Winning With Evangelicals
How the 2004 presidential race turned on religious outreach
Bush-Cheney headquarters sent the names of unregistered churchgoers back to volunteers across the country, who would call their evangelical neighbors and urge them to register. Some volunteers even offered to deliver registration forms and absentee ballots. Asked how many new voters the Bush campaign registered this way, Marx estimated the figure to be "in the range of millions."
Between the efforts of the Bush-Cheney campaign, the RNC, and outside groups like Focus on the Family, Rove nearly met his goal of turning out 4 million more evangelicals in 2004. Exit polls showed that 3.5 million white evangelicals who stayed home in 2000 cast ballots in 2004. Bush also captured a larger share of the evangelical vote in 2004-78 percent-than in 2000, when 68 percent backed him. Between new evangelical voters and those who had voted for Gore in 2000, Bush picked up nearly 6 million new evangelical votes, about twice his margin of victory.

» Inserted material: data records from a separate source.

(** * Resolving with a final slash *)

Lemma namei_trailing_slash_down (d : Os.node) (cwd : list string) (p : string)
    (l : list string) :
  p <> "" ->
  Os.namei d cwd p = Some l ->
  Os.is_dir_at d l = true ->
  Os.namei d cwd (p ++ "/") = Some l.
Proof.
  intros Hp. unfold Os.namei.
  rewrite (eqb_empty_false p Hp).
  destruct (p ++ "/" =? "") eqn:E.
  { apply String.eqb_eq in E. apply append_eq_empty in E. destruct E; congruence. }
  rewrite (startswith_app p "/" "/" Hp).
  change (p ++ "/") with (p ++ String "/" "").
  rewrite split_app_sep, fold_left_app. cbn [Str.split fold_left].
  intros -> Hd. apply walk_step_stay. exact Hd.
Qed.

Lemma has_nul_app (a b : string) :
  Os.has_nul (a ++ b) = Os.has_nul a || Os.has_nul b.
Proof. apply contains_app. Qed.

Section Located.

Variable d : Os.node.
Variable cwd : list string.
Variable directory : string.
Variable rootloc : list string.
Hypothesis directory_nonempty : directory <> "".
Hypothesis directory_clean : Os.has_nul directory = false.
Hypothesis directory_found : Os.namei d cwd directory = Some rootloc.

Variable names : list string.
Hypothesis names_valid : Forall (fun n => Os.file_name n = true) names.

Lemma names_plain : Forall plain names.
Proof.
  eapply Forall_impl; [|exact names_valid]. intros n Hn. apply (file_name_inv n Hn).
Qed.

Lemma local_nonempty : local_path directory names <> "".
Proof. apply fold_join_nonempty. exact directory_nonempty. Qed.
Variable ISO4217_CODES : list string.
Variable dtparse : string -> option DateTime.t.
Variable chat_json : Settings -> Payload -> result LlmMappingResponse.
Variable now : DateTime.t.
Variable row_quotient : list LayoutTaggedElement -> LayoutTaggedElement -> float.
Variable ambient_settings : Settings.
Variable fromisoformat : string -> result DateTime.t.

(** The services: the object store, the parsers and the tagger.  [None]
    is an exception of the service. *)
Variable download_to_file : string -> option string.
Variable upload_fails : string -> bool.
Variable parse_scanned_pdf_via_ocr : string -> option (list IntermediateElement).
Variable parse_digital_pdf : string -> option (list IntermediateElement).
Variable detect_language : string -> option string.
Variable tag : list IntermediateElement -> option (list LayoutTaggedElement).
Variable parse_csv : string -> option (list Table).
Variable parse_xlsx : string -> option (list Table).

Definition upload_json_bytes (key : string) (d : Doc) (objs : Objects)
    : option Objects :=
  if upload_fails key then None else Some (put key d objs).

(** The call [normalize_pdf_elements(settings=settings, bank_id=..., ...)]. *)
Definition call_normalize_pdf_elements (settings : Settings)
    (bank_id artifact_id report_id report_type : string)
    (ingestion_time : DateTime.t) (source_network source_object_key : string)
    (intermediate : list IntermediateElement)
    (layout : list LayoutTaggedElement) : result NormalizationResult :=
  match bind_keywords "normalize_pdf_elements" normalize_pdf_elements_params
          [ "settings"; "bank_id"; "artifact_id"; "report_id"; "report_type";
            "ingestion_time"; "source_network"; "source_object_key";
            "intermediate"; "layout" ] with
  | Raise e => Raise e
  | Return _ =>
      normalize_pdf_elements ISO4217_CODES dtparse chat_json now row_quotient
        ambient_settings bank_id artifact_id report_id report_type ingestion_time
        source_network source_object_key intermediate (Some layout)
  end.

(** The call [normalize_tabular(settings=settings, bank_id=..., ...)]. *)
Definition call_normalize_tabular (settings : Settings)
    (bank_id artifact_id report_id report_type : string)
    (ingestion_time : DateTime.t) (source_network source_object_key : string)
    (tabular_json : TabularJson) : result NormalizationResult :=
  match bind_keywords "normalize_tabular" normalize_tabular_params
          [ "settings"; "bank_id"; "artifact_id"; "report_id"; "report_type";
            "ingestion_time"; "source_network"; "source_object_key";
            "tabular_json" ] with
  | Raise e => Raise e
  | Return _ =>
      normalize_tabular ISO4217_CODES dtparse chat_json now settings bank_id
        artifact_id report_id report_type ingestion_time source_network
        source_object_key tabular_json
  end.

Of course, to the true believers who built Bush's 2004 evangelical voter machine, there was more than demographics at work in his re-election. "Prayer was a hugely important part of the strategy," said Olsen, the Florida chairwoman for social conservative outreach. "I prayed that people not be persuaded by their pocketbooks [at the voting booth] but that ... they voted as if God was to come down and vote."
By April 2004, The John Kerry campaign had hired a born-again Christian and ex-Howard Dean aide named Mara Vanderslice to be its religious outreach director. At that point in the election cycle, Reed had been at work for six months assembling his evangelical outreach machine for President Bush. He had appointed chairpersons for social conservative outreach in battleground states. He had signed up tens of thousands of evangelical volunteers. Reed had begun collecting church directories to sign up new evangelical voters.
Vanderslice's operation inside the Kerry campaign was more modest. It comprised herself, then 29, and an unpaid intern. She had no volunteer lists. Except for Kerry's appearances before African-American congregations, the campaign had resolved to stay out of churches. "They didn't have any vision at all," Vanderslice said of the campaign's religious outreach strategy. "I just kind of had to make it up."
There were six months till Election Day.
Even before Kerry emerged as the Democratic front-runner, he had drawn fire from a handful of Catholic bishops. St. Louis Archbishop Raymond Burke said he would refuse to give Holy Communion to Kerry, a former altar boy and lifelong Catholic, because he was pro-choice. A Colorado Springs bishop went so far as to instruct Catholic voters who backed candidates supportive of abortion rights to forgo Communion.
Kerry was surprised and hurt by the attacks, according to aides. "I've met with many bishops ... on this very subject before and after the campaign," he said after the election. "And key prelates in the church have indicated to me that nowhere in canon law is there any refusal of the Eucharist to a parishioner." Still, Kerry responded swiftly at the time in the news media, expressing his respect for the bishops while affirming his own Catholic commitment and his opposition to "legislating articles of faith."